## The problem
Find the line containing "else mret HDF_SUCCESS else" in the data below and repeat it, along with all later lines, exactly through the last one.

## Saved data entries
Lemma release_step base s c d q h i b l :
  tidy s c -> busy base c d (refs (claims s) (opens s)) (claims s) (claims s) q h ->
  pool_refCount q = Z.of_nat (length (claims s) + lost s) -> ioRefCount q = Z.of_nat (length (opens s)) ->
  i ∈ claims s -> i ∉ opens s \/ (2 <= count i (claims s))%nat ->
  ptrs c ≡ₚ (i, b) :: l -> l.*1 = drop_one i (claims s) ->
  runs (UsbReleaseInterface NO_DEVICE b) h (fun ret h' =>
    ret = HDF_SUCCESS /\ represents base (Use (drop_one i (claims s)) (opens s) (lost s)) (Client l (handles c)) h').
Proof.
  intros Ht Hb Hn Hio Hi Hlast Hp Hl. pose proof Ht as [T1 T2 T3 T4].
  destruct (claimed_object _ _ _ _ _ _ _ _ i b Hb) as (l1 & x & l2 & Ho & <-); [rewrite Hp; left|].
  pose proof Ho as [E Hk _ _]. pose proof (object_settled _ _ _ _ _ _ _ _ _ _ _ Hb E) as Hx. injection Hk as Hki Hka.
  pose proof (bz_sole _ _ _ _ _ _ _ _ Hb) as Hs.
  eapply runs_bind, sole_interface; [exact Hs | exact E|]. rewrite (st_session _ _ _ _ Hx) by (rewrite ?Hki; done). cbn [negb].
  apply runs_bind. eapply busy_find_pool; [exact Hb | apply (st_parent _ _ _ _ Hx)|]. intros h1 Hb1.
  eapply runs_bind, sole_pool; [apply (bz_sole _ _ _ _ _ _ _ _ Hb1)|]. rewrite (busy_session _ _ _ _ _ _ _ _ Hb1), (busy_device _ _ _ _ _ _ _ _ Hb1). cbn [negb].
  rewrite Hki. apply runs_bind.
  assert (runs (if negb (i =? USB_CTRL_INTERFACE_ID) then
        upd_interface (if_block x) (fun x => set_refCount (refCount x - 1) x);;
        if refCount x - 1 <=? 0 then
          ret ← RawReleaseInterface (Some d) i;
          if negb (ret =? HDF_SUCCESS) && negb (ret =? NO_DEVICE) then
            upd_interface (if_block x) (fun x => set_refCount (refCount x + 1) x);; mret ret
          else mret HDF_SUCCESS
        else mret HDF_SUCCESS else mret HDF_SUCCESS) h1 (fun ret h' => exists q',
    ret = HDF_SUCCESS /\ busy base c d (refs (drop_one i (claims s)) (opens s)) (claims s) (drop_one i (claims s)) q' h' /\
    pool_block q' = pool_block q /\ pool_refCount q' = pool_refCount q /\ ioRefCount q' = ioRefCount q)) as Hrel.
  { destruct (Z.eqb_spec i USB_CTRL_INTERFACE_ID) as [Hc|Hc]; cbn [negb]; [|by eapply release_interface].
    apply runs_ret. exists q. split; [done|]. split; [|done]. eapply busy_masks; [eapply busy_refs; [exact Hb1|]|].
    - intros k. apply refs_drop_other; [done | by right].
    - intros n Hne. rewrite drop_set; [done | congruence]. }
  eapply runs_mono; [exact Hrel|]. intros ret h2 (q' & -> & Hb2 & Epb & En & Eio). rewrite Z.eqb_refl. cbn [negb]. rewrite <- Epb.
  eapply leave_any.
  - split; [done | done | by apply drop_opens|]. apply Forall_forall. intros j Hj%elem_of_drop. by eapply Forall_forall in T4.
  - eapply busy_fewer; [exact Hb2 | intros j Hj; exact (elem_of_drop i j _ Hj) | | done]. intros p Hpl. cbn in *. rewrite Hp. by right.
  - cbn. rewrite En, Hn, (length_drop i (claims s) Hi). lia.
  - cbn. by rewrite Eio.
Qed.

## Answer to the exercise
        else mret HDF_SUCCESS else mret HDF_SUCCESS) h1 (fun ret h' => exists q',
    ret = HDF_SUCCESS /\ busy base c d (refs (drop_one i (claims s)) (opens s)) (claims s) (drop_one i (claims s)) q' h' /\
    pool_block q' = pool_block q /\ pool_refCount q' = pool_refCount q /\ ioRefCount q' = ioRefCount q)) as Hrel.
  { destruct (Z.eqb_spec i USB_CTRL_INTERFACE_ID) as [Hc|Hc]; cbn [negb]; [|by eapply release_interface].
    apply runs_ret. exists q. split; [done|]. split; [|done]. eapply busy_masks; [eapply busy_refs; [exact Hb1|]|].
    - intros k. apply refs_drop_other; [done | by right].
    - intros n Hne. rewrite drop_set; [done | congruence]. }
  eapply runs_mono; [exact Hrel|]. intros ret h2 (q' & -> & Hb2 & Epb & En & Eio). rewrite Z.eqb_refl. cbn [negb]. rewrite <- Epb.
  eapply leave_any.
  - split; [done | done | by apply drop_opens|]. apply Forall_forall. intros j Hj%elem_of_drop. by eapply Forall_forall in T4.
  - eapply busy_fewer; [exact Hb2 | intros j Hj; exact (elem_of_drop i j _ Hj) | | done]. intros p Hpl. cbn in *. rewrite Hp. by right.
  - cbn. rewrite En, Hn, (length_drop i (claims s) Hi). lia.
  - cbn. by rewrite Eio.
Qed.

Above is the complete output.